The bill also mandates DHS to make payment information available to the public via a website.
Ransomware attacks have been on the rise in recent years, targeting public and private institutions. This year’s high-profile victims included D.C.’s police department and the Colonial Pipeline.
Cyberattacks rose 62% from 2019 to 2020 worldwide, according to a report from cybersecurity company SonicWall.
Sen. Elizabeth Warren (D-Mass.) and Rep. Deborah Ross (D-N.C.) are co-sponsoring the bill.
In a statement, Warren said the bill will “allow us to learn how much money cybercriminals are siphoning from American entities to finance criminal enterprises—and help us go after them.”

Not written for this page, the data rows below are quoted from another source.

(** The statistics, the two gauges and the log agree. *)
Record tally (q : QueueDisc) : Prop := mkTally {
  t_enq : counts (nTotalEnqueuedPackets (m_stats q)) (nTotalEnqueuedBytes (m_stats q)) (denq (d_log q));
  t_deq : counts (nTotalDequeuedPackets (m_stats q)) (nTotalDequeuedBytes (m_stats q)) (ddeq (d_log q));
  t_bef : counts (nTotalDroppedPacketsBeforeEnqueue (m_stats q)) (nTotalDroppedBytesBeforeEnqueue (m_stats q)) (dbef (d_log q));
  t_aft : counts (nTotalDroppedPacketsAfterDequeue (m_stats q)) (nTotalDroppedBytesAfterDequeue (m_stats q)) (daft (d_log q));
  t_drop : counts (nTotalDroppedPackets (m_stats q)) (nTotalDroppedBytes (m_stats q)) (dbef (d_log q) ++ daft (d_log q));
  t_req : counts (nTotalRequeuedPackets (m_stats q)) (nTotalRequeuedBytes (m_stats q)) (dreq (d_log q));
  t_mark : nTotalMarkedPackets (m_stats q) = u32 (Z.of_nat (length (dmark (d_log q)))) /\ nTotalMarkedBytes (m_stats q) = u32 (total (dmark (d_log q)));
  t_bef_for : reasons (nDroppedPacketsBeforeEnqueue (m_stats q)) (nDroppedBytesBeforeEnqueue (m_stats q)) (fun r => dbef_for r (d_log q));
  t_aft_for : reasons (nDroppedPacketsAfterDequeue (m_stats q)) (nDroppedBytesAfterDequeue (m_stats q)) (fun r => daft_for r (d_log q));
  t_mark_for : reasons (nMarkedPackets (m_stats q)) (nMarkedBytes (m_stats q)) (fun r => dmark_for r (d_log q));
  t_gauge : m_nPackets q = u32 (Z.of_nat (length (denq (d_log q))) - Z.of_nat (length (ddeq (d_log q)))) /\
    m_nBytes q = u32 (total (denq (d_log q)) - total (ddeq (d_log q)))
}.
(** Adding the entries of a sorted dictionary in order rebuilds it. *)
Lemma fold_insert_sorted {X V} (name : X -> string) (f : X -> V) l acc :
  StronglySorted key_lt ((fst <$> acc) ++ (name <$> l)) ->
  fold_left (fun m e => map_insert (name e) (f e) m) l acc = acc ++ ((fun e => (name e, f e)) <$> l).
Proof.
  revert acc. induction l as [|e l IH]; intros acc Hs; [by rewrite app_nil_r|]. cbn [fold_left fmap list_fmap].
  assert (Forall (fun x => key_lt x.1 (name e)) acc) as Hacc.
  { apply Forall_forall. intros x Hx. apply StronglySorted_app in Hs as (H&_&_).
    apply (H x.1 (name e)); [by apply list_elem_of_fmap_2|]. apply elem_of_cons. by left. }
  rewrite map_insert_last, IH, <- app_assoc by (try done; rewrite fmap_app, <- app_assoc; done). done.
Qed.
Lemma fold_set_sorted {X V} (name : X -> string) (f : X -> V) l acc :
  StronglySorted key_lt ((fst <$> acc) ++ (name <$> l)) ->
  fold_left (fun m e => py_set (name e) (f e) m) l acc = acc ++ ((fun e => (name e, f e)) <$> l).
Proof.
  revert acc. induction l as [|e l IH]; intros acc Hs; [by rewrite app_nil_r|]. cbn [fold_left fmap list_fmap].
  assert (Forall (fun x => (name e =? x.1)%string = false) acc) as Hacc.
  { apply Forall_forall. intros x Hx. apply StronglySorted_app in Hs as (H&_&_).
    apply ltb_not. apply (H x.1 (name e)); [by apply list_elem_of_fmap_2|]. apply elem_of_cons. by left. }
  rewrite py_set_new, IH, <- app_assoc by (try done; rewrite fmap_app, <- app_assoc; done). done.
Qed.
Lemma wf_dict_last_assigned k kvs :
  wf_dict kvs -> last_assigned k kvs = Py.dict_get k kvs.
Proof.
  induction kvs as [|[k' v'] kvs IH]; [reflexivity|].
  cbn [wf_dict last_assigned Py.dict_get]. intros [Hh [Hnot Hwf]].
  rewrite (IH Hwf). destruct (Py.key_eqb k k') eqn:E.
  - rewrite (dict_get_congr k k' kvs E), Hnot. reflexivity.
  - destruct (Py.dict_get k kvs); reflexivity.
Qed.


Lemma opened_load_data fs :
  opened (trace (load_data fs)) = processing_order fs.
Proof.
  rewrite load_data_spec. cbn [trace opened].
  rewrite opened_app. cbn [opened]. now rewrite !opened_file_traces.
Qed.



(** ** Subdirectories of the data directory (C9) *)

Lemma flat_map_ext_in {A B} (f g : A -> list B) l :
  (forall x, In x l -> f x = g x) -> flat_map f l = flat_map g l.
Proof.
  induction l as [|x l IH]; intros H; [reflexivity|].
  cbn [flat_map]. rewrite (H x) by now left.
  rewrite IH; [reflexivity|]. intros y Hy. apply H. now right.
Qed.

Lemma shallow_names es : map fst (shallow es) = map fst es.
Proof. unfold shallow. rewrite map_map. reflexivity. Qed.

Lemma lookup_shallow name es :
  Fs.lookup name (shallow es) =
  match Fs.lookup name es with
  | Some (File c) => Some (File c)
  | Some (Dir _) => Some (Dir [])
  | None => None
  end.
Proof.
  induction es as [|[n x] es IH]; [reflexivity|].
  cbn [shallow map Fs.lookup fst snd].
  destruct (String.eqb name n); [destruct x; reflexivity | exact IH].
Qed.

Lemma read_value_shallow fs fs' name :
  entry_name name ->
  shallow (data_entries fs') = shallow (data_entries fs) ->
  read_value json_load fs' ("data/" ++ name) =
  read_value json_load fs ("data/" ++ name).
Proof.
  intros Hn Hs. rewrite !read_value_data by exact Hn.
  pose proof (lookup_shallow name (data_entries fs')) as H'.
  pose proof (lookup_shallow name (data_entries fs)) as H.
  rewrite Hs, H in H'.
  destruct (Fs.lookup name (data_entries fs')) as [[c'|es']|],
           (Fs.lookup name (data_entries fs)) as [[c|es]|];
    try discriminate; try reflexivity.
  now inversion H'.
Qed.

Lemma in_names_entry (es : tree) name :
  In name (map fst es) -> exists x, In (name, x) es.
Proof.
  intros H. apply in_map_iff in H. destruct H as [[n x] [<- H]]. now exists x.
Qed.

(** C9: [load_data] opens entries of the data directory itself only, and
    its result and its steps do not depend on what the subdirectories of the
    data directory hold; the observer of [data/] is recursive all the same. *)
Theorem data_subdirectories_ignored fs :
  Forall entry_name (map fst (data_entries fs)) ->
  (forall p, In p (opened (trace (load_data fs))) ->
             exists name x,
               In (name, x) (data_entries fs) /\ p = "data/" ++ name) /\
  (forall fs',
      shallow (data_entries fs') = shallow (data_entries fs) ->
      res (load_data fs') = res (load_data fs) /\
      trace (load_data fs') = trace (load_data fs)) /\
  In ("data/", true) observer_schedule.
Proof.
  intros Hnames. rewrite Forall_forall in Hnames.
  assert (Hpath : forall p, In p (processing_order fs) ->
            exists name, In name (map fst (data_entries fs)) /\
                         p = "data/" ++ name).
  { intros p Hp. destruct (processing_order_entry _ _ Hp) as [n [Hn [-> _]]].
    exists n. split; [exact Hn|]. apply join_data. now apply Hnames. }
  split; [|split].
  - intros p Hp.
    rewrite opened_load_data in Hp.
    destruct (Hpath p Hp) as [n [Hn ->]].
    destruct (in_names_entry _ _ Hn) as [x Hx]. now exists n, x.
  - intros fs' Hs.
    assert (Hfiles : json_files fs' = json_files fs /\
                     yaml_files fs' = yaml_files fs).
    { rewrite (json_files_spec fs'), (json_files_spec fs),
        (yaml_files_spec fs'), (yaml_files_spec fs).
      rewrite <- (shallow_names (data_entries fs')), Hs, shallow_names.
      split; reflexivity. }
    destruct Hfiles as [Hj Hy].
    assert (Hread : forall p, In p (processing_order fs) ->
              read_value json_load fs' p = read_value json_load fs p).
    { intros p Hp. destruct (Hpath p Hp) as [n [Hn ->]].
      apply read_value_shallow; auto. }
    assert (Hpairs : forall p, In p (processing_order fs) ->
              file_pairs fs' p = file_pairs fs p).
    { intros p Hp. unfold file_pairs. now rewrite (Hread p Hp). }
    assert (Htrace : forall p, In p (processing_order fs) ->
              file_trace fs' p = file_trace fs p).
    { intros p Hp. unfold file_trace, file_error. now rewrite (Hread p Hp). }
    rewrite !load_data_spec. cbn [res trace].
    unfold assignments, processing_order in *. rewrite Hj, Hy.
    rewrite (flat_map_ext_in _ _ _ Hpairs).
    rewrite (flat_map_ext_in (file_trace fs') (file_trace fs) (json_files fs)),
            (flat_map_ext_in (file_trace fs') (file_trace fs) (yaml_files fs)).
    + now split.
    + intros p Hp. apply Htrace. apply in_or_app. now right.
    + intros p Hp. apply Htrace. apply in_or_app. now left.
  - right. left. reflexivity.
Qed.

Lemma data_subdirectories_ignored_witness :
  res (load_data fs_flat_data) = res (load_data fs_nested_data) /\
  trace (load_data fs_flat_data) = trace (load_data fs_nested_data).
Proof.
  assert (H : Forall entry_name (map fst (data_entries fs_nested_data))).
  { repeat constructor; discriminate. }
  apply (proj1 (proj2 (data_subdirectories_ignored fs_nested_data H))
               fs_flat_data).
  reflexivity.
Defined.

(** ** Disjoint data files (C7) *)

Lemma lookup_in_nodup (es : tree) name x :
  NoDup (map fst es) -> In (name, x) es -> Fs.lookup name es = Some x.
Proof.
  induction es as [|[n y] es IH]; [intros _ []|].
  cbn [map fst Fs.lookup]. intros Hnd Hin. inversion Hnd as [|? ? Hnot Hnd'].
  subst. destruct Hin as [Heq|Hin].
  - inversion Heq. subst. now rewrite String.eqb_refl.
  - destruct (String.eqb name n) eqn:E.
    + apply String.eqb_eq in E. subst. exfalso. apply Hnot.
      apply in_map_iff. now exists (n, x).
    + now apply IH.
Qed.

Section DisjointFiles.

Variable fs : tree.
Hypothesis names_ok : Forall entry_name (map fst (data_entries fs)).
Hypothesis names_unique : NoDup (map fst (data_entries fs)).
Hypothesis all_mappings : mapping_files (data_entries fs).
Hypothesis all_disjoint : disjoint_keys (data_entries fs).

Lemma mapping_file_pairs name kvs :
  In (name, File (Doc (VDict kvs))) (data_entries fs) ->
  is_data_name name = true ->
  wf_dict kvs /\ file_pairs fs (Path.join "data" name) = kvs.
Proof.
  intros Hin Hdata.
  destruct (all_mappings _ _ Hin Hdata) as [kvs' [Heq Hwf]].
  inversion Heq. subst kvs'. split; [exact Hwf|].
  assert (Hn : entry_name name).
  { rewrite Forall_forall in names_ok. apply names_ok.
    apply in_map_iff. now exists (name, File (Doc (VDict kvs))). }
  rewrite join_data by apply Hn.
  unfold file_pairs. rewrite read_value_data by exact Hn.
  rewrite (lookup_in_nodup _ _ _ names_unique Hin).
  cbn [json_load Py.update_seq]. now destruct (wf_dict_inserted _ Hwf).
Qed.

Lemma merged_in_union k v :
  Py.dict_get k (merge [] (assignments fs)) = Some v ->
  union_maps (data_entries fs) k v.
Proof.
  rewrite get_merge. cbn [Py.dict_get].
  destruct (last_assigned k (assignments fs)) as [v'|] eqn:E; [|discriminate].
  intros Hv. inversion Hv. subst v'. unfold assignments in E.
  destruct (last_assigned_flat_map _ _ _ _ E) as [p [Hp Hlast]].
  destruct (processing_order_entry _ _ Hp) as [name [Hname [-> Hdata]]].
  destruct (in_names_entry _ _ Hname) as [x Hx].
  destruct (all_mappings _ _ Hx Hdata) as [kvs [-> Hwf]].
  destruct (mapping_file_pairs _ _ Hx Hdata) as [_ Hpairs].
  exists name, kvs. repeat split; auto.
  rewrite Hpairs, wf_dict_last_assigned in Hlast; auto.
Qed.

Lemma union_maps_functional k v v' :
  union_maps (data_entries fs) k v -> union_maps (data_entries fs) k v' ->
  v = v'.
Proof.
  intros [n1 [kvs1 [Hin1 [Hd1 Hg1]]]] [n2 [kvs2 [Hin2 [Hd2 Hg2]]]].
  destruct (string_dec n1 n2) as [<-|Hne].
  - pose proof (lookup_in_nodup _ _ _ names_unique Hin1) as L1.
    pose proof (lookup_in_nodup _ _ _ names_unique Hin2) as L2.
    rewrite L1 in L2. inversion L2. subst. congruence.
  - destruct (all_disjoint _ _ _ _ k Hin1 Hin2 Hd1 Hd2 Hne); congruence.
Qed.

Lemma union_in_merged k v :
  union_maps (data_entries fs) k v ->
  Py.dict_get k (merge [] (assignments fs)) = Some v.
Proof.
  intros Hu. pose proof Hu as [name [kvs [Hin [Hdata Hget]]]].
  destruct (mapping_file_pairs _ _ Hin Hdata) as [Hwf Hpairs].
  assert (Hp : In (Path.join "data" name) (processing_order fs)).
  { apply in_processing_order; auto.
    apply in_map_iff. now exists (name, File (Doc (VDict kvs))). }
  assert (Hlast : last_assigned k (file_pairs fs (Path.join "data" name))
                  = Some v).
  { now rewrite Hpairs, wf_dict_last_assigned. }
  destruct (last_assigned_some_flat_map _ _ _ _ _ Hp Hlast) as [v' Hv'].
  assert (Hm : Py.dict_get k (merge [] (assignments fs)) = Some v').
  { rewrite get_merge. unfold assignments. now rewrite Hv'. }
  rewrite Hm. f_equal.
  apply (union_maps_functional k v' v); [now apply merged_in_union | exact Hu].
Qed.

End DisjointFiles.

Lemma option_eq_by_values {A} (a b : option A) :
  (forall v, a = Some v <-> b = Some v) -> a = b.
Proof.
  intros H. destruct a as [x|].
  - symmetry. now apply H.
  - destruct b as [y|]; [|reflexivity]. now apply H.
Qed.

(** C7: when every data file holds a mapping and no two of them share a
    key, the result of [load_data] maps a key to a value exactly when one of
    the files does, and any other enumeration order of the data directory
    gives a dict with the same lookups. *)
Theorem disjoint_files_union fs :
  Forall entry_name (map fst (data_entries fs)) ->
  NoDup (map fst (data_entries fs)) ->
  mapping_files (data_entries fs) ->
  disjoint_keys (data_entries fs) ->
  exists d,
    res (load_data fs) = Ok d /\
    (forall k v,
        Py.dict_get k d = Some v <-> union_maps (data_entries fs) k v) /\
    (forall fs',
        Permutation (data_entries fs) (data_entries fs') ->
        exists d',
          res (load_data fs') = Ok d' /\
          forall k, Py.dict_get k d' = Py.dict_get k d).
Proof.
  intros Hnames Hnodup Hmaps Hdisj.
  exists (merge [] (assignments fs)). split; [apply load_data_res|].
  assert (Hiff : forall k v,
             Py.dict_get k (merge [] (assignments fs)) = Some v <->
             union_maps (data_entries fs) k v).
  { intros k v. split.
    - now apply merged_in_union.
    - now apply union_in_merged. }
  split; [exact Hiff|].
  intros fs' Hperm.
  exists (merge [] (assignments fs')). split; [apply load_data_res|].
  assert (Hnames' : Forall entry_name (map fst (data_entries fs'))).
  { eapply Permutation_Forall; [|exact Hnames]. now apply Permutation_map. }
  assert (Hnodup' : NoDup (map fst (data_entries fs'))).
  { eapply Permutation_NoDup; [|exact Hnodup]. now apply Permutation_map. }
  assert (Hin : forall e, In e (data_entries fs') -> In e (data_entries fs)).
  { intros e. apply Permutation_in. now apply Permutation_sym. }
  assert (Hmaps' : mapping_files (data_entries fs')).
  { intros name x Hx. apply Hmaps. now apply Hin. }
  assert (Hdisj' : disjoint_keys (data_entries fs')).
  { intros n1 n2 kvs1 kvs2 k H1 H2. apply Hdisj; now apply Hin. }
  intros k. apply option_eq_by_values. intros v. rewrite Hiff. split.
  - intros H. apply (merged_in_union fs' Hnames' Hnodup' Hmaps') in H.
    destruct H as [n [kvs [H1 H2]]]. exists n, kvs. split; auto.
  - intros [n [kvs [H1 H2]]].
    apply (union_in_merged fs' Hnames' Hnodup' Hmaps' Hdisj').
    exists n, kvs. split; auto. eapply Permutation_in; eauto.
Qed.
Definition check_mapping_exist (cfg : config) (src dst : string) : Body unit :=
  if negb (override_mapping cfg) then
    act_src <~ dict_get dst ;;
    match act_src with
    | Some s => if conflicting act_src src then raise (MappingConflict s dst)
                else ret tt
    | None => ret tt
    end
  else ret tt.

(** ** The engine: transaction bodies *)

Definition map_bidi_body (cfg : config) (src_port dst_port : string) : Body unit :=
  check_exception src_port ;;;
  check_exception dst_port ;;;
  check_mapping_exist cfg src_port dst_port ;;;
  check_mapping_exist cfg dst_port src_port ;;;
  dict_set src_port dst_port ;;;
  dict_set dst_port src_port.

(** The body of the loop of [map_uni]. *)
Definition map_uni_step (cfg : config) (src_port dst_port : string) : Body unit :=
  check_exception dst_port ;;;
  check_mapping_exist cfg src_port dst_port ;;;
  dict_set dst_port src_port.

Definition map_uni_body (cfg : config) (src_port : string)
    (dst_ports : list string) : Body unit :=
  check_exception src_port ;;;
  for_each dst_ports (map_uni_step cfg src_port).

(** [[k for k, v in mappings.items() if v == port or k == port]] *)
Definition touching (ord : dict_order) (m : mappings) (port : string) : list string :=
  (filter (λ kv, kv.2 = port ∨ kv.1 = port) (items ord m)).*1.

(** The collecting loop of [map_clear]; the dictionary is not mutated while
    it runs, so every comprehension enumerates the dictionary as loaded. *)
Definition collect_ports (ord : dict_order) (ports : list string) : Body (list string) :=
  λ m, (inr (flat_map (touching ord m) ports), m).

Definition map_clear_body (ord : dict_order) (ports : list string) : Body unit :=
  act_ports <~ collect_ports ord ports ;;
  del_mappings act_ports.

(** The scanning loop of [map_clear_to]. *)
Definition scan_ports (src_port : string) (dst_ports : list string) : Body (list string) :=
  λ m, (inr (filter (λ dst_port, m !! dst_port = Some src_port) dst_ports), m).

Definition map_clear_to_body (src_port : string) (dst_ports : list string) : Body unit :=
  check_exception src_port ;;;
  act_ports <~ scan_ports src_port dst_ports ;;
  del_mappings act_ports.

(** ** The mapping file, its lock and the transaction manager *)

(** What the mapping file holds, as far as [open] and [yaml.load] tell apart:
    no file, an empty file (loads as [None]), text that does not parse, or a
    YAML mapping. *)
Inductive file_content :=
  | NoFile
  | EmptyFile
  | Malformed
  | YamlDoc (m : mappings).

Inductive io_event :=
  | EvRead
  | EvWrite (m : mappings).

(** [lock_usable]: whether [LockFile.acquire] returns (it raises otherwise).
    [trace]: the reads and writes of the mapping file so far, latest first. *)
Record world := World {
  file : file_content;
  lock_usable : bool;
  trace : list io_event
}.

Definition log (ev : io_event) (w : world) : world :=
  {| file := file w; lock_usable := lock_usable w; trace := ev :: trace w |}.

Definition write_file (m : mappings) (w : world) : world :=
  {| file := YamlDoc m; lock_usable := lock_usable w;
     trace := EvWrite m :: trace w |}.

Definition with_file (f : file_content) (w : world) : world :=
  {| file := f; lock_usable := lock_usable w; trace := trace w |}.

(** The fields of a [MappingTransManager]: [_mappings] ([None] until loaded)
    and whether its [_lock_file] is held. *)
Record manager := Manager {
  mgr_mappings : option mappings;
  mgr_locked : bool
}.

(** [self._lock_file.acquire()] *)
Definition acquire (w : world) : (error + unit) * world :=
  if lock_usable w then (inr tt, w) else (inl LockFailed, w).

(** [open(self._mappings_file, "r")] and [yaml.load(fd.read(), ...)] *)
Definition read_mappings (w : world) : (error + option mappings) * world :=
  match file w with
  | NoFile => (inl IOError, w)
  | EmptyFile => (inr None, log EvRead w)
  | Malformed => (inl YAMLError, log EvRead w)
  | YamlDoc m => (inr (Some m), log EvRead w)
  end.

(** [self._mappings or {}] *)
Definition or_empty (v : option mappings) : mappings :=
  match v with
  | Some m => if decide (m = ∅) then ∅ else m
  | None => ∅
  end.

(** The [try] block of [__enter__]. *)
Definition enter_try (w : world) : (error + unit) * manager * world :=
  match acquire w with
  | (inl e, w1) => (inl e, Manager None false, w1)
  | (inr _, w1) =>
      match read_mappings w1 with
      | (inl e, w2) => (inl e, Manager None true, w2)
      | (inr v, w2) => (inr tt, Manager v true, w2)
      end
  end.

(** [__enter__]: the [finally] clause ends in [return], which drops whatever
    the [try] block raised. *)
Definition enter (w : world) : (error + mappings) * manager * world :=
  let '(_, mgr, w1) := enter_try w in
  let m := or_empty (mgr_mappings mgr) in
  (inr m, Manager (Some m) (mgr_locked mgr), w1).

(** [self._lock_file.release()]: raises [NotLocked] when the lock is not
    held. *)
Definition release (mgr : manager) (w : world) : (error + unit) * world :=
  if mgr_locked mgr then (inr tt, w) else (inl NotLocked, w).

(** [__exit__]: dump [self._mappings], write the file, release the lock; the
    exception passed in is not looked at. [m] is the dictionary
    [self._mappings] refers to, as the body left it. *)
Definition exit_ (mgr : manager) (m : mappings) (w : world) : (error + unit) * world :=
  release mgr (write_file m w).

(** [with self.MappingTransManager(self._mapping_file) as mappings: body].
    [__exit__] returns [None], so an exception of the body is raised again
    after it, unless [__exit__] itself raises. *)
Definition transaction (body : Body unit) (w : world) : (error + unit) * world :=
  match enter w with
  | (inl e, _, w1) => (inl e, w1)
  | (inr m, mgr, w1) =>
      let '(r, m') := body m in
      let '(rx, w2) := exit_ mgr m' w1 in
      (match rx with inl e => inl e | inr _ => r end, w2)
  end.

(** The Mapping Set the file denotes: what a transaction that holds the lock
    starts from. *)
Definition file_mappings (f : file_content) : mappings :=
  match f with
  | YamlDoc m => or_empty (Some m)
  | _ => or_empty None
  end.

Definition stored (w : world) : mappings := file_mappings (file w).

(** ** The engine: public operations *)

Definition map_bidi (cfg : config) (src_port dst_port : string) :=
  transaction (map_bidi_body cfg src_port dst_port).

Definition map_uni (cfg : config) (src_port : string) (dst_ports : list string) :=
  transaction (map_uni_body cfg src_port dst_ports).

Definition map_clear (ord : dict_order) (cfg : config) (ports : list string) :=
  transaction (map_clear_body ord ports).

Definition map_clear_to (cfg : config) (src_port : string) (dst_ports : list string) :=
  transaction (map_clear_to_body src_port dst_ports).

Definition map_tap (cfg : config) (src_port : string) (dst_ports : list string) :=
  map_uni cfg src_port dst_ports.

(** ** What the loops leave behind when nothing raises *)

(** [for d in dsts: mappings[d] = src] *)
Definition set_all (src : string) (dsts : list string) (m : mappings) : mappings :=
  foldl (λ acc d, <[d:=src]> acc) m dsts.

(** [for k in ks: mappings.pop(k, None)] *)
Definition delete_all (ks : list string) (m : mappings) : mappings :=
  foldl (λ acc k, delete k acc) m ks.

(** The substring relation [needle in hay] stands for. *)
Definition substring_of (needle hay : string) : Prop :=
  ∃ pre post, hay = pre +:+ needle +:+ post.

(** ** Sample configurations and stores *)

(** The defaults of the driver: no delay, override allowed. *)
Definition cfg_default : config := Config 0 0 true.
(** A file that is left alone stays so, with its content, through a
    returning run on any path. *)
Lemma left_alone_preserved (n m : string) (w w' : world) :
  is_left_alone n w -> run m w = Returned w' ->
  is_left_alone n w' /\ fs w' !! n = fs w !! n.
Proof.
  intros Hn Hm. destruct (decide (n = m)) as [-> | Hne].
  - destruct (left_alone_cases _ _ _ Hn) as [Hr | Hr]; rewrite Hr in Hm;
      [| discriminate].
    injection Hm as <-. auto.
  - pose proof (update_frame CURRENT_YEAR m n w Hne) as Hf.
    rewrite Hm in Hf. cbn [world_of] in Hf. split; [| exact Hf].
    destruct Hn as (c & Hfs & Hs). exists c. split; [now rewrite Hf | exact Hs].
Qed.

Lemma run_files_keep_left_alone (n : string) names (p p1 : process) :
  is_left_alone n (state p) -> run_files names p = Finished p1 ->
  is_left_alone n (state p1) /\ fs (state p1) !! n = fs (state p) !! n.
Proof.
  revert p. induction names as [|m names IH]; intros p Hn H.
  - injection H as <-. auto.
  - apply run_files_cons_finished in H as (_ & w' & Hm & H).
    destruct (left_alone_preserved _ _ _ _ Hn Hm) as [Hn' Hf'].
    destruct (IH (Process w' (logged p)) Hn' H) as [Hs Hf].
    split; [assumption |]. rewrite Hf. exact Hf'.
Qed.

Lemma run_files_logged (names : list string) (p p1 : process) :
  run_files names p = Finished p1 -> logged p1 = logged p.
Proof.
  revert p. induction names as [|m names IH]; intros p H.
  - now injection H as <-.
  - apply run_files_cons_finished in H as (_ & w' & _ & H).
    exact (IH _ H).
Qed.

(** After a batch that finishes, every file named is left alone. *)
Lemma run_files_leave_alone (names : list string) (p p1 : process) :
  run_files names p = Finished p1 ->
  forall n, n ∈ names ->
            endswith ".go" n = true /\ is_left_alone n (state p1).
Proof.
  revert p. induction names as [|m names IH]; intros p H.
  - intros n Hn. now apply elem_of_nil in Hn.
  - apply run_files_cons_finished in H as (Hgo & w' & Hm & H).
    intros n [-> | Hn]%elem_of_cons; [| now apply (IH _ H)].
    split; [assumption |].
    apply (run_files_keep_left_alone m names (Process w' (logged p)));
      [| assumption].
    now apply update_leaves_alone with (state p).
Qed.

(** With a year of [datetime], every file named is settled. *)
Lemma run_files_settle (names : list string) (p p1 : process) :
  (CURRENT_YEAR <= 9999)%N ->
  run_files names p = Finished p1 ->
  forall n, n ∈ names ->
            endswith ".go" n = true /\ is_settled n (state p1).
Proof.
  intros Hy. revert p. induction names as [|m names IH]; intros p H.
  - intros n Hn. now apply elem_of_nil in Hn.
  - apply run_files_cons_finished in H as (Hgo & w' & Hm & H).
    intros n [-> | Hn]%elem_of_cons; [| now apply (IH _ H)].
    split; [assumption |].
    pose proof (update_settles CURRENT_YEAR m (state p) w' Hy Hm) as Hset.
    destruct (run_files_keep_left_alone m names (Process w' (logged p)) p1
                (settled_left_alone _ _ _ Hset) H) as [_ Hf].
    exact (settled_local m w' (state p1) Hf Hset).
Qed.

Lemma run_files_of_settled (names : list string) (p : process) :
  (forall n, n ∈ names ->
             endswith ".go" n = true /\ is_settled n (state p)) ->
  run_files names p = Finished p.
Proof.
  induction names as [|m names IH]; intros Hall; [reflexivity |].
  destruct (Hall m) as [Hgo Hs]; [now left |].
  rewrite (run_files_cons_returned m names p (state p) Hgo Hs), process_eta.
  apply IH. intros n Hn. apply Hall. now right.
Qed.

“Unfortunately, because victims are not required to report attacks or payments to federal authorities, we lack the critical data necessary to understand these cybercriminal enterprises and counter these intrusions,” Ross also said in the statement.
Colonial Pipeline paid $5 million to the cybercrime gang that attacked it. Though the government retrieved much of that money, it shows that these attacks can be large windfalls for criminals.
“The U.S. cannot continue to fight ransomware attacks with one hand tied behind our back,” Ross said.